Aprendemos com estas crianças, jovens ou adultos (sim, eles crescem!) a verdadeira essência da vida, a resposta que todos buscamos: é o SIMPLES. Eles têm um *descomplicómetro* associado que lhes confere uma poesia na forma de ver e viver a vida que a nós, os formatados para a normalidade, nos desconcerta tão completamente. Afinal, nós os aparentemente normais, andamos a complicar a nossa existência para quê?? 

Como mãe e como observadora, gostaria ainda de assistir neste mundo ao momento em que familiares, amigos da família, pessoas que circundam estes entornos familiares onde existe uma pessoa com autismo, fossem simplesmente agraciados com uma inusitada generosidade e tivessem a verdadeira intenção de perceber como estas pessoas vivem cada momento do seu dia, como os pais e cuidadores resolvem problemas que apenas aparentam ser de somenos importância e podem ser (são) calamitosos. Mais. Deixassem de culpabilizar (os pais) que não tem nem a culpa nem a vontade que isso aconteça. Mais ainda. Esta é a fase em que estas famílias mais precisam de apoio, não de um dedo apontado. 
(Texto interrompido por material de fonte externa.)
(* ===== verification/CatalogSpec.v ===== *)
(** * The template catalogue keeps its promises

    The invariant of the tables of templates, and what startup loads from
    them. *)

From S2P Require Import Prelude Sha256 GoText TextFacts JsonText Delivery SmtpClient Provider Database Retention Suppression Message Queue QueueSpec QueueOps MessageOps MessageRules Auth AesGcm Credentials Fingerprint JsonTokens JsonMessage Templates Demo Catalog.

Module CatalogSpec.

Import JsonTokens JsonMessage Templates Message Catalog.

(** ** Selections of a table with one more row *)

Section Selections.
  Context {K R : Type} `{Countable K}.

Lemma select_insert (p : K -> R -> bool) t k r : t !! k = None ->
  select p (<[k := r]> t) ≡ₚ (if p k r then [(k, r)] else []) ++ select p t.
Proof.
  intros Hk. unfold select. rewrite (filter_perm _ _ _ (map_to_list_insert t k r Hk)). simpl. by destruct (p k r).
Qed.

Lemma select_weaker (p q : K -> R -> bool) t : (forall k r, p k r = true -> q k r = true) -> exists l, select q t ≡ₚ select p t ++ l.
Proof.
  intros Hpq. unfold select. induction (map_to_list t) as [|[k r] l [m IH]]; [by exists []|]. simpl. specialize (Hpq k r).
  destruct (p k r) eqn:Ep; [rewrite Hpq by done|destruct (q k r)]; simpl.
  - exists m. by rewrite IH.
  - exists ((k, r) :: m). rewrite IH. apply Permutation_middle.
  - by exists m.
Qed.

End Selections.

#[global] Instance sum_of_proper {R} (f : R -> Z) : Proper ((≡ₚ) ==> (=)) (sum_of f).
Proof. intros l l'. apply sum_permutation. Qed.

Lemma sum_of_app {R} (f : R -> Z) l l' : sum_of f (l ++ l') = sum_of f l + sum_of f l'.
Proof. unfold sum_of. induction l as [|x l IH]; simpl; lia. Qed.

Lemma sum_of_nonneg {R} (f : R -> Z) l : (forall x, 0 <= f x) -> 0 <= sum_of f l.
Proof. intros Hf. unfold sum_of. induction l as [|x l IH]; simpl; [lia|]. specialize (Hf x). lia. Qed.

(** ** Rows that stay valid when rows are added *)

(** Nothing was removed or changed. *)
Record grows (db db' : DB) : Prop := {
  gr_versions : api_template_versions db ⊆ api_template_versions db';
  gr_retirements : api_template_retirements db ⊆ api_template_retirements db';
  gr_drafts : api_template_drafts db ⊆ api_template_drafts db';
  gr_audits : maintenance_audit db ⊆ maintenance_audit db' }.

#[global] Instance grows_preorder : PreOrder grows.
Proof. split; [intros db; by split|]. intros d1 d2 d3 [] []. split; by etrans. Qed.

Lemma audit_grows db db' id p : grows db db' -> audit_of db id p = true -> audit_of db' id p = true.
Proof.
  intros [_ _ _ Ha] H. unfold audit_of in *. destruct (maintenance_audit db !! id) as [a|] eqn:E; [|done].
  by rewrite (lookup_weaken _ _ _ _ E Ha).
Qed.

Lemma audit_weaken db id (p q : Audit -> bool) : (forall a, p a = true -> q a = true) -> audit_of db id p = true -> audit_of db id q = true.
Proof. intros Hpq. unfold audit_of. destruct (_ !! id); [apply Hpq|done]. Qed.
(* ===== verification/SendKeys.v ===== *)
(** * Keys of websites: [internal/api/send.go], startup

    [ParseSendKeys] reads the keys of the configuration; [NewSendHandler]
    writes them to the database in one transaction before anything is served.
    Decoding into the structs, with unknown fields refused, is
    [encoding/json]'s, an argument. *)

From S2P Require Import Prelude Sha256 GoText TextFacts JsonText Delivery SmtpClient Provider Database Retention Suppression Message MessageRules Auth Admission AesGcm Credentials Fingerprint Queue QueueOps MessageOps JsonTokens JsonMessage Templates Demo Catalog CatalogSpec.

Module SendKeys.

Import JsonTokens JsonMessage Templates Message Catalog CatalogSpec.

Section Keys.
  Context {html : HtmlTemplates}.

Record SendKey := MkSendKey {
  sk_UsePublishedTemplates : bool; sk_Templates : list SendTemplate; sk_Environment : string; sk_Streams : list StreamPolicy;
  sk_Budget : SubmissionBudget; sk_ID : string; sk_Token : string; sk_AllowedFrom : list string }.
#[global] Instance eta_SendKey : Eta SendKey := fun k =>
  MkSendKey (sk_UsePublishedTemplates k) (sk_Templates k) (sk_Environment k) (sk_Streams k) (sk_Budget k) (sk_ID k) (sk_Token k) (sk_AllowedFrom k).

Class KeysDecoder := decode_keys : list byte -> option (list SendKey).

Context {tokenizer : Tokenizer} {lower : LowerCase} {decoder : TemplateDecoder} {keys : KeysDecoder} {parser : UuidParser} {addresses : MailParser}.

(** ** [ParseSendKeys] *)

Definition bearer_token (s : string) : bool :=
  (String.length s =? 68)%nat && HasPrefix s "rts_"
  && match DecodeString (drop 4 s) with
     | Some b => (length b =? 32)%nat && String.eqb (EncodeToString b) (drop 4 s)
     | None => false
     end.

(** Canonical and different *)
Fixpoint distinct_addresses (seen : list string) (l : list string) : option (list string) :=
  match l with
  | [] => Some []
  | a :: rest =>
      c ← Auth.CanonicalAddress a;
      if existsb (String.eqb c) seen then None else rest ← distinct_addresses (c :: seen) rest; Some (c :: rest)
  end.

Definition prepare_key (ids tokens : list string) (k : SendKey) : option SendKey :=
  let environment := if String.eqb (sk_Environment k) "" then "production"%string else sk_Environment k in
  if negb (one_of environment ["production"; "sandbox"]%string) then None
  else
    templates ← prepareTemplates (sk_Templates k);
    streams ← CanonicalStreams (sk_Streams k);
    if negb (budget_valid (sk_Budget k)) then None
    else
      _ ← website_id (sk_ID k);
      if existsb (String.eqb (sk_ID k)) ids || existsb (String.eqb (sk_Token k)) tokens || negb (bearer_token (sk_Token k))
         || (length (sk_AllowedFrom k) =? 0)%nat || (32 <? length (sk_AllowedFrom k))%nat
      then None
      else
        allowed ← distinct_addresses [] (sk_AllowedFrom k);
        Some (k <| sk_Environment := environment |> <| sk_Templates := templates |> <| sk_Streams := streams |> <| sk_AllowedFrom := allowed |>).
Sabe uma chuvada de Verão, que poeticamente achamos ter um cheiro romantizado a terra molhada, e essa ser a única emoção a ser acordada? Pode ser dramático para alguém cuja hipersensibilidade o faz sentir dor. 
A chuva não dói - que disparate - poderá pensar, não é? 
Faça-me lá a vontade e caminhe comigo: vá, dispa o casaco, fique de braços nus, descalce-se, abra os braços a uma nova descoberta e deixe os simpáticos pingos quentes da primeira chuvada tomarem conta de si. Caminhe à chuva, vá, mas esqueça-se da sensação que lhe é prazerosa e tente entrar na mentalidade autística de que só (me) ouve falar. 
Aferir a dor de outrem é algo que considero impossível - sempre afirmo isto - mas tente concentrar-se em que cada minúsculo pingo de chuva é uma alfinetada, um golpe de faca, o que seja que imagine que lhe doa a si, mas sinta que lhe dói. E muito. Então? Ficou com vontade de chorar? De gritar? Não acha (ainda) terrivelmente intrusivo?... Certo, vamos subir de nível neste jogo. Agora acrescente que todos os sons foram magnificados amplificados a raiar a distorção e consegue ouvir todas as conversas de todas as pessoas, todos os ruídos de portas, carros, sirenes, pássaros, até o ar condicionado da loja do outro lado da rua, todos os cães a ladrar, os passos de todas as pessoas, mesmo os grilos lá no fundo, do outro lado do quintal. Não chega... Pense nos cheiros que lhe entra pelas narinas. Quais? Então, o do suor do seu próprio medo, aquele que nem deu conta de que se apossou de si, o do pêlo molhado do cão que está do outro lado da rua, o do cozinhado queimado da tia Micas que sai pela janela, o do horrendo dos caixotes do lixo da rua detrás, e sim, o da terra molhada pela primeira chuvada de Verão. Podia continuar, mas vá, pense só que agora não pode abrir os olhos e acabar este exercício. Nunca. Nunca em toda a sua vida.... Diga-me: e agora já gritaria? Eu creio que sim. E nem falei das texturas complexas, das cores que ferem e doem, das palavras que passam por cima da cabeça e fazem fila para entrar nas suas ideias.... 

Autismo existe. É fodido, sim. É apenas o que lhe peço. Olhe para o lado. Cada vez tem mais amigos, vizinhos, primos e conhecidos a terem um bebé com autismo, não é? Então pare para ajudar. Nem que seja a entender. Vá, não seja fodido para com o autismo.